- _TASK OBJECTIVE_: Pick out each line of the records that includes the string "BestTip", and copy it.

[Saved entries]
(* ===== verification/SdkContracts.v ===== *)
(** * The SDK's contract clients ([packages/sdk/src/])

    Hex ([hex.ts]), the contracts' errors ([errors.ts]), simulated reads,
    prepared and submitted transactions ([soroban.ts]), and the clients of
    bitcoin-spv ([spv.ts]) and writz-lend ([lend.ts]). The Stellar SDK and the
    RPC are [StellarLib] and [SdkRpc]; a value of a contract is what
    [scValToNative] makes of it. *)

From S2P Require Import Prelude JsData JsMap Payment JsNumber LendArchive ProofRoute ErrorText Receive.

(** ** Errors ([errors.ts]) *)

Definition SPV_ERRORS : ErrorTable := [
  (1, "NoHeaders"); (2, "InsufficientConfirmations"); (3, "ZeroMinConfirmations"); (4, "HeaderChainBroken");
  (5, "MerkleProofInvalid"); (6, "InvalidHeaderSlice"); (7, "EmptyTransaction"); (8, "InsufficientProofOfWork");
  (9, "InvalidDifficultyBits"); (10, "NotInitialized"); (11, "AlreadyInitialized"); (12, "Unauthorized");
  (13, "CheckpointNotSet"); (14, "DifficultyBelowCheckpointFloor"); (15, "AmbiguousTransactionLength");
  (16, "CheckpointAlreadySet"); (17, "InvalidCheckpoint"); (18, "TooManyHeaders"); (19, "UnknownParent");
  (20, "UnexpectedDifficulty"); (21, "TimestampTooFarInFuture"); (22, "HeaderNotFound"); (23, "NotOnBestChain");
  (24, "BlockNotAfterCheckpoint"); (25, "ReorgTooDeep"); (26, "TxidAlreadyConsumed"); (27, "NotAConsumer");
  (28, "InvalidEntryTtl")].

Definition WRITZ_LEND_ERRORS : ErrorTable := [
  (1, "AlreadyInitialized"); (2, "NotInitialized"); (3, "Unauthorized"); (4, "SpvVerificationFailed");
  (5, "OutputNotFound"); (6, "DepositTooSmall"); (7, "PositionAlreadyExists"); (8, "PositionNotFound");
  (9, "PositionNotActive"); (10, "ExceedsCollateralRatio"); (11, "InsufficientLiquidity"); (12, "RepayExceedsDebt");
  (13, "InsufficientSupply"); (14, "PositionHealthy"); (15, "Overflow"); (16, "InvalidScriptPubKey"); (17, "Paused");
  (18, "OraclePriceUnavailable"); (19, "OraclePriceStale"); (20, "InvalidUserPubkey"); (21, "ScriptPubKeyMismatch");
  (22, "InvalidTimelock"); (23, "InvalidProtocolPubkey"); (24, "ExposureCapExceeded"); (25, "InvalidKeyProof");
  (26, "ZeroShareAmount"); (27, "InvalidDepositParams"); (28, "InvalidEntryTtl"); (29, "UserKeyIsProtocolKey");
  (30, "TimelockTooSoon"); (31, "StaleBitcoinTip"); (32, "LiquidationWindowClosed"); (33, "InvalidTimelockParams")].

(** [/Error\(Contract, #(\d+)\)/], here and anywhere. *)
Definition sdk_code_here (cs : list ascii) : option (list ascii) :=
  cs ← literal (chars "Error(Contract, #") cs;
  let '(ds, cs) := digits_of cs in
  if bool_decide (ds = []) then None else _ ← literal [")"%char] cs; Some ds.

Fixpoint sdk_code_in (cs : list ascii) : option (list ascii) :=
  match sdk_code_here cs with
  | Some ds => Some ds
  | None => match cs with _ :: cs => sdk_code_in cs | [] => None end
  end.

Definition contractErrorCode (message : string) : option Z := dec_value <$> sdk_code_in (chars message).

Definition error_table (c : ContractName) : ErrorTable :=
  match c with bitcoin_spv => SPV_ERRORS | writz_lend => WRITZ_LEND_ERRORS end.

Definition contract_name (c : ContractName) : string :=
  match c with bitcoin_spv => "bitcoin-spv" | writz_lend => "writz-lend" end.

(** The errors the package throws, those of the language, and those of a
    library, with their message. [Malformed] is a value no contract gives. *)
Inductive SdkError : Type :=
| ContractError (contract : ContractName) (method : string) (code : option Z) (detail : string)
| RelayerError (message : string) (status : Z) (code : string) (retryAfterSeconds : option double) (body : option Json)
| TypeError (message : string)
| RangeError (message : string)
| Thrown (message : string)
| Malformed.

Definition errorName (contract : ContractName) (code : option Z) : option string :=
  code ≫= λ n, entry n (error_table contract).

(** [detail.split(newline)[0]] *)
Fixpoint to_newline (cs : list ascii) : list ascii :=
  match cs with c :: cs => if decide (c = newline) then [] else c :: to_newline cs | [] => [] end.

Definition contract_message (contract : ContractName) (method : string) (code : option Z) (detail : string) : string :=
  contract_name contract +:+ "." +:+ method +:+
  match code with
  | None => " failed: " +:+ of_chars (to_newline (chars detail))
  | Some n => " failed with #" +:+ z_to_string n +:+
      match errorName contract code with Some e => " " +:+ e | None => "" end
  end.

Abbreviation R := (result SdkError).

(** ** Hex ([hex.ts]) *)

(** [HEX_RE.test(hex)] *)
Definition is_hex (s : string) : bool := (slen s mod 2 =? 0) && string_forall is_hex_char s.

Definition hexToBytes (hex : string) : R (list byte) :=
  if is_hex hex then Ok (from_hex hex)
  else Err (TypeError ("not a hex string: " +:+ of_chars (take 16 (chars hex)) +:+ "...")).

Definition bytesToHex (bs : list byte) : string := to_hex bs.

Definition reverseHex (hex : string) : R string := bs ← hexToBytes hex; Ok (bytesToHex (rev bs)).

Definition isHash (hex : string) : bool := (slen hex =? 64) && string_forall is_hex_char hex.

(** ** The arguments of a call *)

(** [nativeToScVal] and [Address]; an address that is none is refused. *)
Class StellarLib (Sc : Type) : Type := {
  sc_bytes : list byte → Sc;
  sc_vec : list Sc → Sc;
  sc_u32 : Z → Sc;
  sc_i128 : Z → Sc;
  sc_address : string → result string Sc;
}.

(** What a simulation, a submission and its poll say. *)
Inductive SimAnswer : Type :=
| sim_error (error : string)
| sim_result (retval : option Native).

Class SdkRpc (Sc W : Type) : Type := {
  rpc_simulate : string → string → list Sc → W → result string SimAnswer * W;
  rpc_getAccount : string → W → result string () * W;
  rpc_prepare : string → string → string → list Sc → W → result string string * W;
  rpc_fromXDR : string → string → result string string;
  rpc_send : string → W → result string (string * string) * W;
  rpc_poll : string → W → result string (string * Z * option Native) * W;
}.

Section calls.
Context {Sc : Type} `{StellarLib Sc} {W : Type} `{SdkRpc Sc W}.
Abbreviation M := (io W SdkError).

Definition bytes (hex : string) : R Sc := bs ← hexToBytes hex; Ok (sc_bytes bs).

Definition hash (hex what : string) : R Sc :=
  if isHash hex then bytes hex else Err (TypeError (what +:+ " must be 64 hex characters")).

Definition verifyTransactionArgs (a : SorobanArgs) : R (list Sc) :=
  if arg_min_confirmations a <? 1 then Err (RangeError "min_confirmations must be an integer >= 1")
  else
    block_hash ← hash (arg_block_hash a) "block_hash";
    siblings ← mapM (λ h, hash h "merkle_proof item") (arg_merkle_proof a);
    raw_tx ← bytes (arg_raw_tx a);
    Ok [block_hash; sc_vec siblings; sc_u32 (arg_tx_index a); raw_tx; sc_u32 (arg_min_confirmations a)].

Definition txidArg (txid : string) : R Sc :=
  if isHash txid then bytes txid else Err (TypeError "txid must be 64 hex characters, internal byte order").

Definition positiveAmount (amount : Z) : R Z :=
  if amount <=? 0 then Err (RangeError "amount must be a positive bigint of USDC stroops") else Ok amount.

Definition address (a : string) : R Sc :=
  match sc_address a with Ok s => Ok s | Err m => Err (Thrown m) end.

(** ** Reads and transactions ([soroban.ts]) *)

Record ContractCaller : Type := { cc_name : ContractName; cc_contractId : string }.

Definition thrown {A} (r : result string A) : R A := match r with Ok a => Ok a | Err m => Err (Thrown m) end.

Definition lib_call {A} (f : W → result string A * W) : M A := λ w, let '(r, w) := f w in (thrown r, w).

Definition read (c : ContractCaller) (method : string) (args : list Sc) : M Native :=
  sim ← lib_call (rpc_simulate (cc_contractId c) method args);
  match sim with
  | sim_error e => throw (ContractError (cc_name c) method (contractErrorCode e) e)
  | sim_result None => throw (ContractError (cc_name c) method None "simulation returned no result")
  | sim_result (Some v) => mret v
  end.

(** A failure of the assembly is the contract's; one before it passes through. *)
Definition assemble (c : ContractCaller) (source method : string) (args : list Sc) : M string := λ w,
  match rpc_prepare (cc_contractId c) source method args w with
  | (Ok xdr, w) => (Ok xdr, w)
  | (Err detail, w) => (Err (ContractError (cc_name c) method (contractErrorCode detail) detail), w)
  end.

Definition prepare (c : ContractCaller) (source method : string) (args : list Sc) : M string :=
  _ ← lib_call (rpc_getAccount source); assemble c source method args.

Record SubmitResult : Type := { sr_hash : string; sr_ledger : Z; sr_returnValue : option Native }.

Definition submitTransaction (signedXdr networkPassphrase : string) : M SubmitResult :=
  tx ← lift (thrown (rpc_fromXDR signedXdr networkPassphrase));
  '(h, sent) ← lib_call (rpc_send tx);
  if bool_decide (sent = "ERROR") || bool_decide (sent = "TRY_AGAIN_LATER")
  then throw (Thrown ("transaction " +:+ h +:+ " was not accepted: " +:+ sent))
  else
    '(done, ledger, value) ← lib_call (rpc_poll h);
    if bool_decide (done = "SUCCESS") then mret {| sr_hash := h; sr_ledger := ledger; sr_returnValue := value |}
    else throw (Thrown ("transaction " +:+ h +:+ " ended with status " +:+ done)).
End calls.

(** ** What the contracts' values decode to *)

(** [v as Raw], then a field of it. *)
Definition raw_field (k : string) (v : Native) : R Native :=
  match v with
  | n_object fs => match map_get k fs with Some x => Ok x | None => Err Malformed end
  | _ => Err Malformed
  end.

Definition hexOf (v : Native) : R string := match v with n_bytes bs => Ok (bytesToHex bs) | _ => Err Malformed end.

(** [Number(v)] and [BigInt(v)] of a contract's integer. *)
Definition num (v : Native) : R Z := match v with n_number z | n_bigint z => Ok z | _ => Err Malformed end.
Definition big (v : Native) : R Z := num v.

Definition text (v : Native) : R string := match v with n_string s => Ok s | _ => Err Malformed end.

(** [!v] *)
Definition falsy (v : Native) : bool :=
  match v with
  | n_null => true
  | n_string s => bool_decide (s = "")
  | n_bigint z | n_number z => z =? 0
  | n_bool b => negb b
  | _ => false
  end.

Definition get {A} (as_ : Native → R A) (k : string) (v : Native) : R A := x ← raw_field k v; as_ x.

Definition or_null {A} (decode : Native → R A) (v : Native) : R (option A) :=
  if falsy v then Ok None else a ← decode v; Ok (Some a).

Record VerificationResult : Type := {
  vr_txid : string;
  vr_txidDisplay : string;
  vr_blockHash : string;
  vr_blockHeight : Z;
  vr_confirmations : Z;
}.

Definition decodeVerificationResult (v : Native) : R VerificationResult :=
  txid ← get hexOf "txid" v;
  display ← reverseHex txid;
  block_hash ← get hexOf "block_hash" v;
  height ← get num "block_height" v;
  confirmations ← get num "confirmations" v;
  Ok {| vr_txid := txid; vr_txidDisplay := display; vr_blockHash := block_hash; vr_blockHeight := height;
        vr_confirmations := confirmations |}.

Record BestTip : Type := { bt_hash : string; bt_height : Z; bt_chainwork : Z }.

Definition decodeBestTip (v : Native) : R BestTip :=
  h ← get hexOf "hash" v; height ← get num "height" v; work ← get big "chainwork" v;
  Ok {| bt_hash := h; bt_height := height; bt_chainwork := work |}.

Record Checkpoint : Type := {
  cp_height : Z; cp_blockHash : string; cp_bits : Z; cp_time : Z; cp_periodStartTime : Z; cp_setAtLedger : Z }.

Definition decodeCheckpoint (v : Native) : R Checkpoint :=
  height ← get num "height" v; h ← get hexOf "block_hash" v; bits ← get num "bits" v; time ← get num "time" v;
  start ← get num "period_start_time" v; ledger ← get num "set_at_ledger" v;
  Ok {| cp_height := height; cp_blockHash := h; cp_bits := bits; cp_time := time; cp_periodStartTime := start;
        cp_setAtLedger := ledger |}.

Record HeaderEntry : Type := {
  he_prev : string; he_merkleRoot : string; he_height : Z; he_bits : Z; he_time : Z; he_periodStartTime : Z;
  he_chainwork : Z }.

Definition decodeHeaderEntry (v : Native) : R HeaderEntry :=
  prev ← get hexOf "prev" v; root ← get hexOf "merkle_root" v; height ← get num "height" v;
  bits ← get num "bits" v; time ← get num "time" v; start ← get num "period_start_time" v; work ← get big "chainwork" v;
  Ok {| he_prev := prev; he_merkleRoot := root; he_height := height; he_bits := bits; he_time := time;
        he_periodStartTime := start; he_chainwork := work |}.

- _EXERCISE OUTPUT_:
Record BestTip : Type := { bt_hash : string; bt_height : Z; bt_chainwork : Z }.
Definition decodeBestTip (v : Native) : R BestTip :=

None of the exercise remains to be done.